> _WORK REQUIRED_
Find the line with "if _memory_not_found_detail detail then" in the entries below, then reproduce it and every line after it down to and including the line with "match fallback with", exactly.

> _PROVIDED DATA_
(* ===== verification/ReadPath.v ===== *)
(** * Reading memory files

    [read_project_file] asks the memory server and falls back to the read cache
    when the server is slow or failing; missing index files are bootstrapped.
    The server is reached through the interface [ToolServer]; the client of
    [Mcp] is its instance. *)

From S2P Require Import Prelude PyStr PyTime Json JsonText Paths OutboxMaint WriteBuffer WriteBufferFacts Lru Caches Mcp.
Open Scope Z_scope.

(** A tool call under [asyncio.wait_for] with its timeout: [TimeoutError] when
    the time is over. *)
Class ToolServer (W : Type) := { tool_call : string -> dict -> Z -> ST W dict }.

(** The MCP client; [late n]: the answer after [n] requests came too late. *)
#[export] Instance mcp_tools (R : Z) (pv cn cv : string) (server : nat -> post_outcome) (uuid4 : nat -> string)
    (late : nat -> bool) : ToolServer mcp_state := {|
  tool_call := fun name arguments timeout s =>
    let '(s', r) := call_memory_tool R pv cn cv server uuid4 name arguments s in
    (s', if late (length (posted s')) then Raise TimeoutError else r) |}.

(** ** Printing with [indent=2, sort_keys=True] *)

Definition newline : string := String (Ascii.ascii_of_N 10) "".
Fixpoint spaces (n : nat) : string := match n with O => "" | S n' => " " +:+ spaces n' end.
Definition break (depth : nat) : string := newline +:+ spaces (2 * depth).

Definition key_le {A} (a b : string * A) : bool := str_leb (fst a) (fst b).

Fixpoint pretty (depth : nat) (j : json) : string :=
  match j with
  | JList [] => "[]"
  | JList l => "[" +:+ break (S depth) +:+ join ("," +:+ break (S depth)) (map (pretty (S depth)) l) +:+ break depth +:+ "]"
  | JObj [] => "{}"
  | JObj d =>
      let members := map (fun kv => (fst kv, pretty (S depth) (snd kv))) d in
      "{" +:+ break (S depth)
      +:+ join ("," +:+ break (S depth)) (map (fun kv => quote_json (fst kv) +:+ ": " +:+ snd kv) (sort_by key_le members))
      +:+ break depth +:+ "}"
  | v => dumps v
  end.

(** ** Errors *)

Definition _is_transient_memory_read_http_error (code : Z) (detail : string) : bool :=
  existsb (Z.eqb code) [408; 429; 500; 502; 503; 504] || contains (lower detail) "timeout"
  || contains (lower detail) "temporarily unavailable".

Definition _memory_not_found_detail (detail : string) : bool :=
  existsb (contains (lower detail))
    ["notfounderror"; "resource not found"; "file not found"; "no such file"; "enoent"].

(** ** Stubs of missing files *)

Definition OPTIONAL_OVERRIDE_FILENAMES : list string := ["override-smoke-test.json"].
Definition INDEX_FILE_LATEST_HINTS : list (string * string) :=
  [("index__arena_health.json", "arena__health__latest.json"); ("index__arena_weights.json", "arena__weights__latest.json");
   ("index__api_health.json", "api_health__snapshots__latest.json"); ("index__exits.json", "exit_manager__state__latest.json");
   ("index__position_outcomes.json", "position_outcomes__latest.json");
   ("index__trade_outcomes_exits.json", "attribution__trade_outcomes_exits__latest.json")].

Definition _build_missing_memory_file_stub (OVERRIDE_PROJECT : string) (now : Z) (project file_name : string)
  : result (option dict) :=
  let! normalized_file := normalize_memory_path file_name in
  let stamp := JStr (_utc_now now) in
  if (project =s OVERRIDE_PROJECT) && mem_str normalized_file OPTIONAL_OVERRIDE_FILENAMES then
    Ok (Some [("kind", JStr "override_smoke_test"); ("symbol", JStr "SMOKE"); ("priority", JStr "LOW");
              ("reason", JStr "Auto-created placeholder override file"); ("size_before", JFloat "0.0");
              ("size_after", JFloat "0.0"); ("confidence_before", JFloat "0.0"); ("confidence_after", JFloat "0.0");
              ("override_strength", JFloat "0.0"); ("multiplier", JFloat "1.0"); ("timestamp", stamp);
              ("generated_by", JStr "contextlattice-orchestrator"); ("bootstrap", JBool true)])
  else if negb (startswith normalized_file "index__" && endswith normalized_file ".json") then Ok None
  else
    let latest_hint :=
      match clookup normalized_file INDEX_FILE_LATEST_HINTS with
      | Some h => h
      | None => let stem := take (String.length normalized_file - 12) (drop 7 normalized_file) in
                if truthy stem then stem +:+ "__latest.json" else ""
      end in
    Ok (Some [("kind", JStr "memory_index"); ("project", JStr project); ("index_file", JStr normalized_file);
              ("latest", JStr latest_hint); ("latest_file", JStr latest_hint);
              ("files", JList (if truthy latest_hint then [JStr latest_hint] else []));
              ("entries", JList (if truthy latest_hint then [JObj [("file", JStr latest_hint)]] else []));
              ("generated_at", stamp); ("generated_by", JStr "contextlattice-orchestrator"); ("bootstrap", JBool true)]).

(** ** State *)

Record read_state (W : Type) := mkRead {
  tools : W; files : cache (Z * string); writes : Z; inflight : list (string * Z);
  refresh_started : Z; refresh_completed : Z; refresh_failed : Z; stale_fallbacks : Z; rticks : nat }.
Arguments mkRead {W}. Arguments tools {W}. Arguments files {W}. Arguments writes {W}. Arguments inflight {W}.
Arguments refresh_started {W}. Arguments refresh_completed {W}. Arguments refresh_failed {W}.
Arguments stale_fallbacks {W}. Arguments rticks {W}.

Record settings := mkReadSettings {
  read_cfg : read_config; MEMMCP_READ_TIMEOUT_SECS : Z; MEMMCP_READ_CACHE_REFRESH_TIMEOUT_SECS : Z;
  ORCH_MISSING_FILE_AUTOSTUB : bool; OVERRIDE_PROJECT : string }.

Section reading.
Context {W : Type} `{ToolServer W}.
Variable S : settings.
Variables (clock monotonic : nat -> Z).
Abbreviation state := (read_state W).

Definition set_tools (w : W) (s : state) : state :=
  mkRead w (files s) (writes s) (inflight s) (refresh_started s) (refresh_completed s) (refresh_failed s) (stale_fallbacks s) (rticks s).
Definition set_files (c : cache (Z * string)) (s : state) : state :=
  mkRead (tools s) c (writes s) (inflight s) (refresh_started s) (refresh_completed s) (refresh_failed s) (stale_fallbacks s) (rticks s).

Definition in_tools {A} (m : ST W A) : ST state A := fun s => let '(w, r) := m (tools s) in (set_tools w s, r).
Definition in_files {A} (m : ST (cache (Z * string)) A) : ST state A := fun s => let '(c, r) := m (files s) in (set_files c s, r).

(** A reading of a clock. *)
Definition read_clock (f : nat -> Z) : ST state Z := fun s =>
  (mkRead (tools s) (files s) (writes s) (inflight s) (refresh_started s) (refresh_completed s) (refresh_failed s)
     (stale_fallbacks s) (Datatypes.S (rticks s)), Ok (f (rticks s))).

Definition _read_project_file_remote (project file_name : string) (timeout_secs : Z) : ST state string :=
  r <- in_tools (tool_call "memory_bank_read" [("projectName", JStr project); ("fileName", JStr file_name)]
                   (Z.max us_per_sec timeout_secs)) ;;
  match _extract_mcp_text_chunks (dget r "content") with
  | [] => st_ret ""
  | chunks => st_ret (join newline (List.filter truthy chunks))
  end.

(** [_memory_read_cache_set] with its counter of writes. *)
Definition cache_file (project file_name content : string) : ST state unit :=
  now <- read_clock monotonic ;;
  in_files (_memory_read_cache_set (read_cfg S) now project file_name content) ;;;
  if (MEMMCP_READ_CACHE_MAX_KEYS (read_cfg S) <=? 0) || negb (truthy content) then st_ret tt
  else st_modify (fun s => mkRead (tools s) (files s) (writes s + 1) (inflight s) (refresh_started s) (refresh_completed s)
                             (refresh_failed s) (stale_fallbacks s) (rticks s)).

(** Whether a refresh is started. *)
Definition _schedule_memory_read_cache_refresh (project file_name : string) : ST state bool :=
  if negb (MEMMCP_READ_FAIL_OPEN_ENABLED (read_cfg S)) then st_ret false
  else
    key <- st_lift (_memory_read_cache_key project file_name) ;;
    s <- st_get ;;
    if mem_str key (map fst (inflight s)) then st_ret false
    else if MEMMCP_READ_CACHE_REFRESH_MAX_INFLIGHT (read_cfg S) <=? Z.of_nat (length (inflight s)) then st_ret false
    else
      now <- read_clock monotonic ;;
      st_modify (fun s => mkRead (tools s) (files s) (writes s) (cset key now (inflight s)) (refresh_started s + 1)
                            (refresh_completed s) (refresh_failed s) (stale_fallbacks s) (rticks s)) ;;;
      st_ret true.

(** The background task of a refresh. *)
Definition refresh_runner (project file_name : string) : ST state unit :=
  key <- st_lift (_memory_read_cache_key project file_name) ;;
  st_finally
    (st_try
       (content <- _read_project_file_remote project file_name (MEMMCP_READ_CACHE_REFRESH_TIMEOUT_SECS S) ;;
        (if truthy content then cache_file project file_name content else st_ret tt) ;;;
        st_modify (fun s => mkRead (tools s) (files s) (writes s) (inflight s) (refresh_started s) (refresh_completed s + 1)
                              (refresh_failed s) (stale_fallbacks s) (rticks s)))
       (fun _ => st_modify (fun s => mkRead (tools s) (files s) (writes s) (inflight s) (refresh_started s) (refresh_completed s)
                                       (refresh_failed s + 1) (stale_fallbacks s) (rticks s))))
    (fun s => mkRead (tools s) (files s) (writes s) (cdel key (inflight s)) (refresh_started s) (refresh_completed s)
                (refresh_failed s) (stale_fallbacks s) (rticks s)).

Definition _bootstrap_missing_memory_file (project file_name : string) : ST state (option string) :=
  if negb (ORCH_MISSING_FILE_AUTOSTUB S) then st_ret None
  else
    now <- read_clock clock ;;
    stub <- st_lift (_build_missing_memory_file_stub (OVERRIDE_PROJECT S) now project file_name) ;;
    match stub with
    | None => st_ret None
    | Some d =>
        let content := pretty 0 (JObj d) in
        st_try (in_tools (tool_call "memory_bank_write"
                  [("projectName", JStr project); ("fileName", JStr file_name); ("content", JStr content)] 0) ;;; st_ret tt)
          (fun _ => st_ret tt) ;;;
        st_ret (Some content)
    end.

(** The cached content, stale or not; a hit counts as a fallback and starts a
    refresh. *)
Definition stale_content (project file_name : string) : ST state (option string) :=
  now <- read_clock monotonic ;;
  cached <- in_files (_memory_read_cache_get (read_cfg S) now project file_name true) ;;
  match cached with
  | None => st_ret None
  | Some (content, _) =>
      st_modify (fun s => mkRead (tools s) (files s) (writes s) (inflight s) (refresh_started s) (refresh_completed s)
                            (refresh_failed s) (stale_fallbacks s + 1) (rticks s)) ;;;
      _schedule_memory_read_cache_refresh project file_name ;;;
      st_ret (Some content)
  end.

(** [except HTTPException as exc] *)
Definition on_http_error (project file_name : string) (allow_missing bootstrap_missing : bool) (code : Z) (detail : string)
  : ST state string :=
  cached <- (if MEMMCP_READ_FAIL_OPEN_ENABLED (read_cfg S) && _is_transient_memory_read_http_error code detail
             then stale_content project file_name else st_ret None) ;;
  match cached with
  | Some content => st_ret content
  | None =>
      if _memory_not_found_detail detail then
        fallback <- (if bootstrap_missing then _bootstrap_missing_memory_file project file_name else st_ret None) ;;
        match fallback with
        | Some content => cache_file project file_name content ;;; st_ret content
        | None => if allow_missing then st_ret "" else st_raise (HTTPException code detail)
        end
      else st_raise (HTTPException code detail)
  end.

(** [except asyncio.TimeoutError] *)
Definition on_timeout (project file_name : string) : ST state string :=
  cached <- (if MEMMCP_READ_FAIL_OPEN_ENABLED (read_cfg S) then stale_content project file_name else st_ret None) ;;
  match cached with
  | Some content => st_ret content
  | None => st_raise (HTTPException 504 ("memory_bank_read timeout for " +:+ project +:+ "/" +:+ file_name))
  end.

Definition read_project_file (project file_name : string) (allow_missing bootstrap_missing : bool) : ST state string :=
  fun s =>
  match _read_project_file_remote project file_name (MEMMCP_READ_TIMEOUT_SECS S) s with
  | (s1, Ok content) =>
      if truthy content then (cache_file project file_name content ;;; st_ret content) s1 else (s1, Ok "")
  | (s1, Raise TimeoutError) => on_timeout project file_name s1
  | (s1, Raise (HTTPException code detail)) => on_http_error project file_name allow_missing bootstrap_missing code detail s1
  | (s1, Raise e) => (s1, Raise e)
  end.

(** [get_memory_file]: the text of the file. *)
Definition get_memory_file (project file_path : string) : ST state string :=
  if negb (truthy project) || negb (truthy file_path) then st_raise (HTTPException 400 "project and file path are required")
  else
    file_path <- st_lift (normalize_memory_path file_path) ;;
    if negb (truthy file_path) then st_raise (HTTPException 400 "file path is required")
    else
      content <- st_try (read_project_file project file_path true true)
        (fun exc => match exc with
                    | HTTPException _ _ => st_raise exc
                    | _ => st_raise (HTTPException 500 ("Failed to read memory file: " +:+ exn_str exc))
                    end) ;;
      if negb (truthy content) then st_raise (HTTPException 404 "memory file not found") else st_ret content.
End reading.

> _ANSWER_
      if _memory_not_found_detail detail then
        fallback <- (if bootstrap_missing then _bootstrap_missing_memory_file project file_name else st_ret None) ;;
        match fallback with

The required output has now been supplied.